■ Task directions
Repeat only the stretch of lines below that runs from the line with "Lemma stream_cancel_sound s" through the line with "Lemma stream_send_sound s : listed_sound s ->", unaltered.

■ Stored items
------------------------------------------------------------------------
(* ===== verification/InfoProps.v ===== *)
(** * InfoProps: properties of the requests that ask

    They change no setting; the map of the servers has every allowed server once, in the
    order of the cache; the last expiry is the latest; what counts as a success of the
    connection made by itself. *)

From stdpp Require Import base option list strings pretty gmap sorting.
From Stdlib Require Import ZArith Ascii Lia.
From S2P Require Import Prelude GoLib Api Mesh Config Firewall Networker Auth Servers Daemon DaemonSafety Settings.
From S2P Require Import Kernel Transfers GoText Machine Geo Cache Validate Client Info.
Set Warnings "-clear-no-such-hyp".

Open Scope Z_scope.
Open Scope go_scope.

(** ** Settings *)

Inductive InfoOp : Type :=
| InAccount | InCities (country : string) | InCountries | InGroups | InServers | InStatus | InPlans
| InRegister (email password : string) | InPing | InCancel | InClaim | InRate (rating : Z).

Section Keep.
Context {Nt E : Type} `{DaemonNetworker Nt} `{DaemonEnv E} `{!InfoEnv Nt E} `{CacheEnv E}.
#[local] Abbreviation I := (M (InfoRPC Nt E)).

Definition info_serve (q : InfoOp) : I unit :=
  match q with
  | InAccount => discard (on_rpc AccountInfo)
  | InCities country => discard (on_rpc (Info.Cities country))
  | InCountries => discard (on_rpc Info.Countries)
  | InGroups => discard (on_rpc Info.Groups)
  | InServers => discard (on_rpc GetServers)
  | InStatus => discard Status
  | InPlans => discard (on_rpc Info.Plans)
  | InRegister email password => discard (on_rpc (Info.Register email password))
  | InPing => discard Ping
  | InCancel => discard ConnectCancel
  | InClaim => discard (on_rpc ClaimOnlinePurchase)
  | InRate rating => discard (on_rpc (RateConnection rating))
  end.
------------------------------------------------------------------------
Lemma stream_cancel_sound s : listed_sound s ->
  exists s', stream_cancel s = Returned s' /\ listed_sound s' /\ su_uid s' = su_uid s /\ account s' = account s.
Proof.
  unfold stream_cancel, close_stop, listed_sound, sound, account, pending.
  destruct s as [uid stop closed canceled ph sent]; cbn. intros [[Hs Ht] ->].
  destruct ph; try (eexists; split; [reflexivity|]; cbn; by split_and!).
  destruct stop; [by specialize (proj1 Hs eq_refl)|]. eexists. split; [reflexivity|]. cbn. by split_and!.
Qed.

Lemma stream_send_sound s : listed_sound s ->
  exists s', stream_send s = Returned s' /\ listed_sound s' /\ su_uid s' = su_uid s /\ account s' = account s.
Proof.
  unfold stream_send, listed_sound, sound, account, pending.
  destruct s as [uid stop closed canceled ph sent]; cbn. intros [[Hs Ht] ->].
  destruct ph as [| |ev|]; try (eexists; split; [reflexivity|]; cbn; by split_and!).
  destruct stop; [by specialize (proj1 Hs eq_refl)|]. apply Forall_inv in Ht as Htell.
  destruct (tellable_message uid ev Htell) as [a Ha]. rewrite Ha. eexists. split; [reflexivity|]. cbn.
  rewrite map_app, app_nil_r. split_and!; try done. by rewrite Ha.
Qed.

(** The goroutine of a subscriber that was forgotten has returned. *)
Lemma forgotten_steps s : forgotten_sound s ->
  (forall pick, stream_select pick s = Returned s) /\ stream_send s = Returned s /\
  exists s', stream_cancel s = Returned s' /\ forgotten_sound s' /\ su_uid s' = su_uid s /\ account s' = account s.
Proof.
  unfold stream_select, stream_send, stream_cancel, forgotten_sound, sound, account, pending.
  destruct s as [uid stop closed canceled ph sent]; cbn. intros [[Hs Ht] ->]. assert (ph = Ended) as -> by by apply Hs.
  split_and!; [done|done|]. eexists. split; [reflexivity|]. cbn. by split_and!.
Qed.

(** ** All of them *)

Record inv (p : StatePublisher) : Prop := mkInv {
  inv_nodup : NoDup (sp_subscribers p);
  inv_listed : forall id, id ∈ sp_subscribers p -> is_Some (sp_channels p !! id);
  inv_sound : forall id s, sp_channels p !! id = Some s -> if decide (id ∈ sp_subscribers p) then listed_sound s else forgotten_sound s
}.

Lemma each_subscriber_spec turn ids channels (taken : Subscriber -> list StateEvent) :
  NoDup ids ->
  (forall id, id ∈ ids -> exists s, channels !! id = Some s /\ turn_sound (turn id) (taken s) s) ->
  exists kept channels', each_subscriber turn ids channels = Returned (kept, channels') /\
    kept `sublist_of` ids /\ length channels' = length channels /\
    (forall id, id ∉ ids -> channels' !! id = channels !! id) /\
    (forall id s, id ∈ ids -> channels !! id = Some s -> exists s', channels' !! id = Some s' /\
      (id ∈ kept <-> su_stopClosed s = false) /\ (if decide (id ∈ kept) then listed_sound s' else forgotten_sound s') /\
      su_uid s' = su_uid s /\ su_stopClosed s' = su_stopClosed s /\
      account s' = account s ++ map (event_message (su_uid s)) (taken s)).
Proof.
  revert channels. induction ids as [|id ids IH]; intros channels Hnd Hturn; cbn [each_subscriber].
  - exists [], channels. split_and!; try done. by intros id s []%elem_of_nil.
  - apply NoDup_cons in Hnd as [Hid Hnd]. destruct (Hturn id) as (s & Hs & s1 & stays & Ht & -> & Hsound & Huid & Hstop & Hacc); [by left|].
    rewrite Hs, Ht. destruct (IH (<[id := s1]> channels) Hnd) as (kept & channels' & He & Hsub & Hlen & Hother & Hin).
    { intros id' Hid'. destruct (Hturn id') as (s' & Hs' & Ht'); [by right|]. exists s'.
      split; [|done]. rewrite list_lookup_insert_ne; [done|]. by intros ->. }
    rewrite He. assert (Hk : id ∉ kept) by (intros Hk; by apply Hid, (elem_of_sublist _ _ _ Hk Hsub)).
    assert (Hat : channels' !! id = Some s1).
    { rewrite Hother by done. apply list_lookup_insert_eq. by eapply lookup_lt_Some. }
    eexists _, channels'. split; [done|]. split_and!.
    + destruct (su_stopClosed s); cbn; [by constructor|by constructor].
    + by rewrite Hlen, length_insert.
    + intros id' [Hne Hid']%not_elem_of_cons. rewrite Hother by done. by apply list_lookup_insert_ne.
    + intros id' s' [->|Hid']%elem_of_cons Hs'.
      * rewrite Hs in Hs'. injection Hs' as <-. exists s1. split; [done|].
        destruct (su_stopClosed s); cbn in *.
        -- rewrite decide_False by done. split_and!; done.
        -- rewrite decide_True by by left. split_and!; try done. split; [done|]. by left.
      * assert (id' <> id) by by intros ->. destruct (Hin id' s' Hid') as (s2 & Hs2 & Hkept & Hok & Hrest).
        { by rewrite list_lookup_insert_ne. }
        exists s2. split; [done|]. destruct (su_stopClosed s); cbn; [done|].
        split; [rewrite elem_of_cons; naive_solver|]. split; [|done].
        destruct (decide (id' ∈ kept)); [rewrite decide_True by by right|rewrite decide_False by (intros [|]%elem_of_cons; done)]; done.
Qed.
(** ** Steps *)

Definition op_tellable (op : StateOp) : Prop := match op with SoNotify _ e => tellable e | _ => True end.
------------------------------------------------------------------------
■ Task response
Lemma stream_cancel_sound s : listed_sound s ->
  exists s', stream_cancel s = Returned s' /\ listed_sound s' /\ su_uid s' = su_uid s /\ account s' = account s.
Proof.
  unfold stream_cancel, close_stop, listed_sound, sound, account, pending.
  destruct s as [uid stop closed canceled ph sent]; cbn. intros [[Hs Ht] ->].
  destruct ph; try (eexists; split; [reflexivity|]; cbn; by split_and!).
  destruct stop; [by specialize (proj1 Hs eq_refl)|]. eexists. split; [reflexivity|]. cbn. by split_and!.
Qed.

Lemma stream_send_sound s : listed_sound s ->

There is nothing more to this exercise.